Okay, hmmm, I sense a debate coming on – but I’m tired, so I hope no – anyhow. I generally don’t get you on the male dominated and brownie points and whatnot. It’s as if, male dominated movies are put under a microscope for the way they address women when they turn up but female dominated movies are given it a bit easier for the men they have in THEIR narratives. And, yes, women have it tough in Hollywood, etc, etc and not to trivialise that aspect, but should male dominated movies not be male dominated just because to make some sort of pro-women action?
Anyhow, that sounds like a lot of digression and nothing to with HUGO specifically. So, I should probably qualify that….I don’t think that the fact that HUGO is living in a male dominated world is some larger underlying issue with the film’s female dynamics. But, I’m focusing on this too much.
Incidentally, I’m both with you and against you on the bit re Jude’s character (like, when is Martin Scorsese going to ACTUALLY give Jude a role?) but incidentally his father is the one who introduced him to cinema and whatnot so him being a repairman had his father been alive doesn’t seem like an existence devoid of the arts.
Anyhow, typically thought provoking read. (I think I’ll have to return and re-read it soonish.)
February 29, 2012 at 12:52 pm
Ugh I had this long winded thing about little-s sexism in Hollywood but alas, computer problems. But I do agree with you that it’s worse when it’s the other way around. THE HELP.
And don’t be mistaken, I don’t think that HUGO is sexist, or that I’m not going to analyze HUGO as a sexist movie because the central figure is a child. While I have been bitchy about Martin Scorsese’s *drink* other movies before.
I’m *also* trying to see Hugo as a person instead of some symbolic manifestation of his writers’/our cultural gendered sociopolitics (Thank you, Liberal University!). That he wouldn’t be looking for a father figure in Georges (if that’s what he is doing) had he been closer to his mother as opposed to his father. Thankfully, his circumstances does open him up to what women are like. And I know it’s perfection can’t be worked on but Marty *has* been better with stuff like this in recent years.
February 29, 2012 at 2:17 pm
I’m very good at defending things (I still can’t completely undo my years of GCE Law) but you make a splendid point there. And, McCrory is so much more delightful than Kingsley…who wouldn’t want to be closer to her?

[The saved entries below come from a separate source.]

(** * ctmap: a constant-time key-value map (map.go), shallow embedding.

    A Go [[]byte] is a [list Z] whose elements are bytes (0 <= b < 256).
    A Go slice header [[][]byte] is a backing array together with a length;
    the capacity is the length of the backing array (every slice of the map
    starts at offset 0 of its backing array).  Entries are created fresh by
    [Add] and only ever changed through their own bytes, so each entry is
    modelled by its byte contents.

    The calls of the program run in a small state and panic monad: the state
    holds the map and a log of the calls made to the two [crypto/subtle]
    primitives, so that the number of primitive operations can be stated. *)

From Stdlib Require Import String ZArith List Bool Lia.
Import ListNotations.

Local Open Scope Z_scope.

(** ** Bytes and lists *)

Definition byte := Z.
Definition is_byte (b : byte) : bool := (0 <=? b) && (b <? 256).
Definition bytes_ok (l : list byte) : bool := forallb is_byte l.

Fixpoint bytes_eqb (x y : list byte) : bool :=
  match x, y with
  | [], [] => true
  | a :: x', b :: y' => Z.eqb a b && bytes_eqb x' y'
  | _, _ => false
  end.

(** [l[i] = x]; out of range it does nothing (the Go code never writes out
    of range: every index is below the slice length). *)
Fixpoint set_nth {A} (i : nat) (x : A) (l : list A) : list A :=
  match l, i with
  | [], _ => []
  | _ :: l', O => x :: l'
  | y :: l', S i' => y :: set_nth i' x l'
  end.

(** ** Go slices of entries *)

Definition entry := list byte.

Record slice := mkSlice { backing : list entry; len : nat }.

Definition cap (s : slice) : nat := length (backing s).

(** The [Map] struct. *)
Record Map := mkMap { m : slice; keySize : nat; valSize : nat }.

(** ** The state and panic monad *)

Inductive prim := CompareOp | CopyOp.

Record world := mkWorld { wmap : Map; trace : list prim }.

Inductive outcome (A : Type) := Ok (a : A) | Panic (msg : String.string).
Arguments Ok {A} a.
Arguments Panic {A} msg.

Definition M (A : Type) : Type := world -> outcome A * world.

Definition ret {A} (a : A) : M A := fun w => (Ok a, w).

Definition bind {A B} (c : M A) (k : A -> M B) : M B :=
  fun w => match c w with
           | (Ok a, w') => k a w'
           | (Panic s, w') => (Panic s, w')
           end.

Definition panic {A} (msg : String.string) : M A := fun w => (Panic msg, w).

Notation "x <- c ;; k" := (bind c (fun x => k))
  (at level 61, c at next level, right associativity).
Notation "c ;; k" := (bind c (fun _ => k))
  (at level 61, right associativity).

Definition get_map : M Map := fun w => (Ok (wmap w), w).

Definition put_slice (s : slice) : M unit :=
  fun w => (Ok tt, mkWorld (mkMap s (keySize (wmap w)) (valSize (wmap w))) (trace w)).

Definition tick (p : prim) : M unit :=
  fun w => (Ok tt, mkWorld (wmap w) (trace w ++ [p])).

(** [m.m[i]] *)
Definition get_entry (i : nat) : M entry :=
  fun w => (Ok (nth i (backing (m (wmap w))) []), w).

(** [m.m[i] = e], i.e. the bytes of the entry at [i] become [e]. *)
Definition put_entry (i : nat) (e : entry) : M unit :=
  mp <- get_map ;;
  put_slice (mkSlice (set_nth i e (backing (m mp))) (len (m mp))).

(** [e[:k]] and [e[k:]]; an entry's capacity is its length. *)
Definition slice_to (e : entry) (k : nat) : M entry :=
  if Nat.leb k (length e) then ret (firstn k e)
  else panic "runtime error: slice bounds out of range".

Definition slice_from (e : entry) (k : nat) : M entry :=
  if Nat.leb k (length e) then ret (skipn k e)
  else panic "runtime error: slice bounds out of range".

(** ** crypto/subtle *)

(** [ConstantTimeByteEq(x, y uint8) int { return int((uint32(x^y) - 1) >> 31) }] *)
Definition ConstantTimeByteEq (x y : byte) : Z :=
  Z.shiftr ((Z.lxor x y - 1) mod 2 ^ 32) 31.

(** The loop [for i := 0; i < len(x); i++ { v |= x[i] ^ y[i] }]. *)
Fixpoint xor_acc (v : byte) (x y : list byte) : byte :=
  match x, y with
  | a :: x', b :: y' => xor_acc (Z.lor v (Z.lxor a b)) x' y'
  | _, _ => v
  end.

Definition ct_compare (x y : list byte) : Z :=
  if negb (Nat.eqb (length x) (length y)) then 0
  else ConstantTimeByteEq (xor_acc 0 x y) 0.

(** The byte loop of [ConstantTimeCopy]:
    [x[i] = x[i]&xmask | y[i]&ymask] with [xmask := byte(v - 1)] and
    [ymask := byte(^(v - 1))]. *)
Definition ct_copy_bytes (v : Z) (x y : list byte) : list byte :=
  let xmask := (v - 1) mod 256 in
  let ymask := (Z.lnot (v - 1)) mod 256 in
  map (fun '(a, b) => Z.lor (Z.land a xmask) (Z.land b ymask)) (combine x y).

(** [subtle.ConstantTimeCompare(x, y)] *)
Definition ConstantTimeCompare (x y : list byte) : M Z :=
  tick CompareOp ;; ret (ct_compare x y).

(** [subtle.ConstantTimeCopy(v, x, y)]: returns the new contents of [x]. *)
Definition ConstantTimeCopy (v : Z) (x y : list byte) : M (list byte) :=
  tick CopyOp ;;
  if negb (Nat.eqb (length x) (length y))
  then panic "subtle: slices have different lengths"
  else ret (ct_copy_bytes v x y).

(** ** Loops *)

(** A counting loop over the indices [i, i + fuel), threading the loop
    variables [acc]. *)
Fixpoint range_from {A} (fuel i : nat) (body : nat -> A -> M A) (acc : A) : M A :=
  match fuel with
  | O => ret acc
  | S fuel' => acc' <- body i acc ;; range_from fuel' (S i) body acc'
  end.

(** [for _, entry := range m.m { ... }] where the body may change the bytes
    of [entry]: [f] gets the loop variables and the entry, and returns the new
    loop variables and the new bytes of the entry. *)
Definition entry_step {A} (f : A -> entry -> M (A * entry)) (i : nat) (acc : A) : M A :=
  e <- get_entry i ;;
  r <- f acc e ;;
  put_entry i (snd r) ;;
  ret (fst r).

Definition range_entries {A} (n : nat) (f : A -> entry -> M (A * entry)) (acc : A) : M A :=
  range_from n 0 (entry_step f) acc.

(** [m.m = m.m[:hi]] *)
Definition reslice (hi : Z) : M unit :=
  mp <- get_map ;;
  if (hi <? 0) || (Z.of_nat (cap (m mp)) <? hi)
  then panic "runtime error: slice bounds out of range"
  else put_slice (mkSlice (backing (m mp)) (Z.to_nat hi)).

(** ** The methods of [Map] *)

Definition New (keySize valSize : nat) : Map :=
  mkMap (mkSlice [] 0) keySize valSize.

(** [make([][]byte, 0, capacity)]: [capacity] nil entries, length 0. *)
Definition NewWithCapacity (keySize valSize capacity : nat) : Map :=
  mkMap (mkSlice (repeat [] capacity) 0) keySize valSize.

Definition Len (mp : Map) : nat := len (m mp).

(** [copy(dst, src)]: the new contents of [dst]. *)
Definition go_copy (dst src : list byte) : list byte :=
  firstn (length dst) src ++ skipn (length src) dst.

Section Runtime.

(** The capacity the Go runtime chooses when [append] outgrows a backing
    array, from the old capacity and the needed length. *)
Variable growcap : nat -> nat -> nat.

(** [append(s, e)] *)
Definition append (s : slice) (e : entry) : slice :=
  if Nat.ltb (len s) (cap s)
  then mkSlice (set_nth (len s) e (backing s)) (S (len s))
  else mkSlice (firstn (len s) (backing s) ++ [e]
                ++ repeat [] (growcap (cap s) (S (len s)) - S (len s)))
               (S (len s)).

Definition Add (key val : list byte) : M unit :=
  mp <- get_map ;;
  if negb (Nat.eqb (length key) (keySize mp)) then panic "key has invalid size" else
  if negb (Nat.eqb (length val) (valSize mp)) then panic "val has invalid size" else
  let entry := repeat 0 (keySize mp + valSize mp) in
  let entry := go_copy (firstn (keySize mp) entry) key
               ++ go_copy (skipn (keySize mp) entry) val in
  put_slice (append (m mp) entry).

End Runtime.

(** The body of the loop of [Set]. *)
Definition Set_body (ks : nat) (key val : list byte) (v : Z) (e : entry) : M (Z * entry) :=
  k <- slice_to e ks ;;
  vv <- ConstantTimeCompare k key ;;
  dst <- slice_from e ks ;;
  dst' <- ConstantTimeCopy vv dst val ;;
  ret (Z.lor v vv, k ++ dst').

Definition Set_ (key val : list byte) : M Z :=
  mp <- get_map ;;
  if negb (Nat.eqb (length key) (keySize mp)) then panic "key has invalid size" else
  if negb (Nat.eqb (length val) (valSize mp)) then panic "val has invalid size" else
  range_entries (len (m mp)) (Set_body (keySize mp) key val) 0.

Definition Replace_body (ks : nat) (oldKey newKey val : list byte) (v : Z) (e : entry)
  : M (Z * entry) :=
  k <- slice_to e ks ;;
  c <- ConstantTimeCompare k oldKey ;;
  let vv := Z.ldiff c v in
  k' <- ConstantTimeCopy vv k newKey ;;
  dst <- slice_from e ks ;;
  dst' <- ConstantTimeCopy vv dst val ;;
  ret (Z.lor v vv, k' ++ dst').

Definition Replace (oldKey newKey val : list byte) : M Z :=
  mp <- get_map ;;
  if negb (Nat.eqb (length oldKey) (keySize mp)) then panic "oldKey has invalid size" else
  if negb (Nat.eqb (length newKey) (keySize mp)) then panic "newKey has invalid size" else
  if negb (Nat.eqb (length val) (valSize mp)) then panic "val has invalid size" else
  range_entries (len (m mp)) (Replace_body (keySize mp) oldKey newKey val) 0.

Definition Rename_body (ks : nat) (oldKey newKey : list byte) (v : Z) (e : entry)
  : M (Z * entry) :=
  k <- slice_to e ks ;;
  c <- ConstantTimeCompare k oldKey ;;
  let vv := Z.ldiff c v in
  k' <- ConstantTimeCopy vv k newKey ;;
  ret (Z.lor v vv, k' ++ skipn ks e).

Definition Rename (oldKey newKey : list byte) : M Z :=
  mp <- get_map ;;
  if negb (Nat.eqb (length oldKey) (keySize mp)) then panic "oldKey has invalid size" else
  if negb (Nat.eqb (length newKey) (keySize mp)) then panic "newKey has invalid size" else
  range_entries (len (m mp)) (Rename_body (keySize mp) oldKey newKey) 0.

(** [Contains] does not change the entry. *)
Definition Contains_body (ks : nat) (key : list byte) (v : Z) (e : entry) : M (Z * entry) :=
  k <- slice_to e ks ;;
  c <- ConstantTimeCompare k key ;;
  ret (Z.lor v c, e).

Definition Contains (key : list byte) : M Z :=
  mp <- get_map ;;
  if negb (Nat.eqb (length key) (keySize mp)) then panic "key has invalid size" else
  range_entries (len (m mp)) (Contains_body (keySize mp) key) 0.

(** The loop variables of [Lookup] are [v] and the contents of the caller's
    buffer [val]; the entry is not changed. *)
Definition Lookup_body (ks : nat) (key : list byte) (acc : Z * list byte) (e : entry)
  : M ((Z * list byte) * entry) :=
  let '(v, val) := acc in
  k <- slice_to e ks ;;
  c <- ConstantTimeCompare k key ;;
  let vv := Z.ldiff c v in
  src <- slice_from e ks ;;
  val' <- ConstantTimeCopy vv val src ;;
  ret ((Z.lor v vv, val'), e).

(** [Lookup(key, val)]: returns the result and the new contents of the
    caller's buffer [val]. *)
Definition Lookup (key val : list byte) : M (Z * list byte) :=
  mp <- get_map ;;
  if negb (Nat.eqb (length key) (keySize mp)) then panic "key has invalid size" else
  if negb (Nat.eqb (length val) (valSize mp)) then panic "val has invalid size" else
  range_entries (len (m mp)) (Lookup_body (keySize mp) key) (0, val).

And, at first I do think that Hugo was looking for a father figure, but the more I think of it, I think he’s happy in being alone (a bit like your orphans taking over the world, bit.)
February 29, 2012 at 11:02 pm
Hugo’s enabled himself as opposed to being dependent of Georges’ altruism. I also want to point out how he chooses a career that’s more traditional that Georges’ and I don’t know what to make of that yet. Not that I need to, my head will implode.